What this task involves:
Below is a listing. Set down exactly the lines from the one containing "DlReadError :: _" through the one containing "(0 <? bytes)", both ends included, and leave out the rest.

#### Input

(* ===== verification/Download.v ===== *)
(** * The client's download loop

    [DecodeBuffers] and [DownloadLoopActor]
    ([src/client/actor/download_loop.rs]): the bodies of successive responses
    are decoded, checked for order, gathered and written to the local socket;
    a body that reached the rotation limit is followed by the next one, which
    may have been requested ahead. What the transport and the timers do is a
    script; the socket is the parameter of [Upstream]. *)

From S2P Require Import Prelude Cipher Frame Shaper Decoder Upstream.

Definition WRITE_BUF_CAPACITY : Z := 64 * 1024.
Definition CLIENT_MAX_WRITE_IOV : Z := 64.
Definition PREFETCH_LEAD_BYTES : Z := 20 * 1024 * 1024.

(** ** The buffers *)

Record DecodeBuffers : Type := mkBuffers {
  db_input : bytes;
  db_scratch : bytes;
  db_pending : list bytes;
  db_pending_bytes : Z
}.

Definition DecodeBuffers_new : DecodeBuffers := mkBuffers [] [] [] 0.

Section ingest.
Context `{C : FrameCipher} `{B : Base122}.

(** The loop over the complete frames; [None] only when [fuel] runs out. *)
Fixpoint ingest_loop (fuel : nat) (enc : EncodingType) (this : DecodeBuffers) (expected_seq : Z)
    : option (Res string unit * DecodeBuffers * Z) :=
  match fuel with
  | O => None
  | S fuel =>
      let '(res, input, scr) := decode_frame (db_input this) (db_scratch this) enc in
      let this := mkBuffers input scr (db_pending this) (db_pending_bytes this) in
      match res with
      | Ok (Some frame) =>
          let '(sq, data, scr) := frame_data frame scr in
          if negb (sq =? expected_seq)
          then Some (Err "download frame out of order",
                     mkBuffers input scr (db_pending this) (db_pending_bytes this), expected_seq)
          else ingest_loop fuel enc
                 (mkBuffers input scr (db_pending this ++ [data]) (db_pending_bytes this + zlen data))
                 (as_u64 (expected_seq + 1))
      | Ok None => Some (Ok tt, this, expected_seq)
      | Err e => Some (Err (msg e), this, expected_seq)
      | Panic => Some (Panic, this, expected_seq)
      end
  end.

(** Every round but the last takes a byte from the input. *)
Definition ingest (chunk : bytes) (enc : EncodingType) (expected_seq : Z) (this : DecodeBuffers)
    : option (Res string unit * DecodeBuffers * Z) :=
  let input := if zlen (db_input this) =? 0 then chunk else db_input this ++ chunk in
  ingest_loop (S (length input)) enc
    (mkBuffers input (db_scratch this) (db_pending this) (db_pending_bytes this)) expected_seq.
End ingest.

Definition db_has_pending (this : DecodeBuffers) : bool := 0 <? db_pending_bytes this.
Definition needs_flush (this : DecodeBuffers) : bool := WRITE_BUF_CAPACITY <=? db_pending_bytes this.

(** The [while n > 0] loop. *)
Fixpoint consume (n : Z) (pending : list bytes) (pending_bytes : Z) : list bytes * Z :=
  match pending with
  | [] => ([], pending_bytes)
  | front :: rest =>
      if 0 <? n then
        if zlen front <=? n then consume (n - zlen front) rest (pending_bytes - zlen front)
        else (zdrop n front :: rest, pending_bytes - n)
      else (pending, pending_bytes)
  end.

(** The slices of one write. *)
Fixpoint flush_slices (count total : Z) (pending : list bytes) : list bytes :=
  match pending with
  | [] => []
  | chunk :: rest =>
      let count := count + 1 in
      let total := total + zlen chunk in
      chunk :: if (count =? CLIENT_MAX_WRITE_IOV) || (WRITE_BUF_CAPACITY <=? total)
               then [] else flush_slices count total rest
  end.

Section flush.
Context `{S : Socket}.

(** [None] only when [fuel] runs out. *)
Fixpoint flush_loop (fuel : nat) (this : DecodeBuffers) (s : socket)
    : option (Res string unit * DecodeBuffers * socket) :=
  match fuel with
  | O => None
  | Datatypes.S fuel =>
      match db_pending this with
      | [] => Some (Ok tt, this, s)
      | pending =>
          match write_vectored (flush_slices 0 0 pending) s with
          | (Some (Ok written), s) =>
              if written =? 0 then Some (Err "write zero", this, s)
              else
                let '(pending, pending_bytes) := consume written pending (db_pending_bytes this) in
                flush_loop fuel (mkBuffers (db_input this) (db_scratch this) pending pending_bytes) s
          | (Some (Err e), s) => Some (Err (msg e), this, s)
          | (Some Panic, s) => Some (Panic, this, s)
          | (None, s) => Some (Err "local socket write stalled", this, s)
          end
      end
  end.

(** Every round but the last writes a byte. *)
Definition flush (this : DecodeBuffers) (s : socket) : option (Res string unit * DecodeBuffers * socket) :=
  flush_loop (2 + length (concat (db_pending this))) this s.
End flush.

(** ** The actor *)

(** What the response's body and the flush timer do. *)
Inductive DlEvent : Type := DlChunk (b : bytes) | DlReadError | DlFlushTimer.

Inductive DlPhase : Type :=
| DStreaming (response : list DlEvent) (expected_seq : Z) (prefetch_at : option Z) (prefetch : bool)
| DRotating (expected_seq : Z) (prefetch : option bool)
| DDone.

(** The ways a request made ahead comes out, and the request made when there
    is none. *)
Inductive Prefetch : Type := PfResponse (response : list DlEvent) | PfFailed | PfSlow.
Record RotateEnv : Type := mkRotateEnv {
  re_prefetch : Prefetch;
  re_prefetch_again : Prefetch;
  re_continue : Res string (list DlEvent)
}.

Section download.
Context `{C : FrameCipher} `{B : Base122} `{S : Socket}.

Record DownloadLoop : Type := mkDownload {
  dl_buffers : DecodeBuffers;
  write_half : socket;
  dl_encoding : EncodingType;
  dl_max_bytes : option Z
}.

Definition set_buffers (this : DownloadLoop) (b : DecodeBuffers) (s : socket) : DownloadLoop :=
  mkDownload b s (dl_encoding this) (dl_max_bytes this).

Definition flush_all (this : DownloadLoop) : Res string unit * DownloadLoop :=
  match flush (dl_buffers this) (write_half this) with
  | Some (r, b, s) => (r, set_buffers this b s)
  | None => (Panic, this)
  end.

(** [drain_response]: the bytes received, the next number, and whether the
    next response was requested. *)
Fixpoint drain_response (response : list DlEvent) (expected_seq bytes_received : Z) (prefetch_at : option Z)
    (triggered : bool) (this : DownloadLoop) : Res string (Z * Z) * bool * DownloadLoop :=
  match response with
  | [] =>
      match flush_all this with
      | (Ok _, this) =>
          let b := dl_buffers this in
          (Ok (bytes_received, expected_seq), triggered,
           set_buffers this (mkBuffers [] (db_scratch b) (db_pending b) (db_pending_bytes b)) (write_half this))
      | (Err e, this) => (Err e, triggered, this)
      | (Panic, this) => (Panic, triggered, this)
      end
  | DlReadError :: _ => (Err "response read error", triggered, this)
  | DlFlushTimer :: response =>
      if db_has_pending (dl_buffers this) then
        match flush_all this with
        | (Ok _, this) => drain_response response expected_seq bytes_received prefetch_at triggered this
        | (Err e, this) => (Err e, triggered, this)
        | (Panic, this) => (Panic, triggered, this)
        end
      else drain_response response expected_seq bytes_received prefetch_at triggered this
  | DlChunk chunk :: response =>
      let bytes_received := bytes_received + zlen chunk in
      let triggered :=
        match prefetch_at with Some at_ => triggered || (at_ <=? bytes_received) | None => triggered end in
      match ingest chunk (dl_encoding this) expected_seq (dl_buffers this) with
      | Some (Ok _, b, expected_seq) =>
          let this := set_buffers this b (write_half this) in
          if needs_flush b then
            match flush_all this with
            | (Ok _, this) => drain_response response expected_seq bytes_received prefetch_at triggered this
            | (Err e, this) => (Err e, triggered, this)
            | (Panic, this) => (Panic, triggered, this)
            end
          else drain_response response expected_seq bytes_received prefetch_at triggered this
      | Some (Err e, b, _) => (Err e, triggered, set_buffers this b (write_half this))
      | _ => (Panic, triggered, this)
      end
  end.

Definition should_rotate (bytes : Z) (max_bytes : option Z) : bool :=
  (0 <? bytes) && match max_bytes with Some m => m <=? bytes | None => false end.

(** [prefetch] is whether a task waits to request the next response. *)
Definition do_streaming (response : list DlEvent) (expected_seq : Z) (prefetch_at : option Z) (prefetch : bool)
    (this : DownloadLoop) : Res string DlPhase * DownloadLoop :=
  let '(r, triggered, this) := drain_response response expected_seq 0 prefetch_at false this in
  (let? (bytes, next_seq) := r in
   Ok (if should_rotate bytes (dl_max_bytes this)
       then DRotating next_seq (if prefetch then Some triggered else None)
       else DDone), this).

########

Reply to the exercise:
  | DlReadError :: _ => (Err "response read error", triggered, this)
  | DlFlushTimer :: response =>
      if db_has_pending (dl_buffers this) then
        match flush_all this with
        | (Ok _, this) => drain_response response expected_seq bytes_received prefetch_at triggered this
        | (Err e, this) => (Err e, triggered, this)
        | (Panic, this) => (Panic, triggered, this)
        end
      else drain_response response expected_seq bytes_received prefetch_at triggered this
  | DlChunk chunk :: response =>
      let bytes_received := bytes_received + zlen chunk in
      let triggered :=
        match prefetch_at with Some at_ => triggered || (at_ <=? bytes_received) | None => triggered end in
      match ingest chunk (dl_encoding this) expected_seq (dl_buffers this) with
      | Some (Ok _, b, expected_seq) =>
          let this := set_buffers this b (write_half this) in
          if needs_flush b then
            match flush_all this with
            | (Ok _, this) => drain_response response expected_seq bytes_received prefetch_at triggered this
            | (Err e, this) => (Err e, triggered, this)
            | (Panic, this) => (Panic, triggered, this)
            end
          else drain_response response expected_seq bytes_received prefetch_at triggered this
      | Some (Err e, b, _) => (Err e, triggered, set_buffers this b (write_half this))
      | _ => (Panic, triggered, this)
      end
  end.

Definition should_rotate (bytes : Z) (max_bytes : option Z) : bool :=
  (0 <? bytes) && match max_bytes with Some m => m <=? bytes | None => false end.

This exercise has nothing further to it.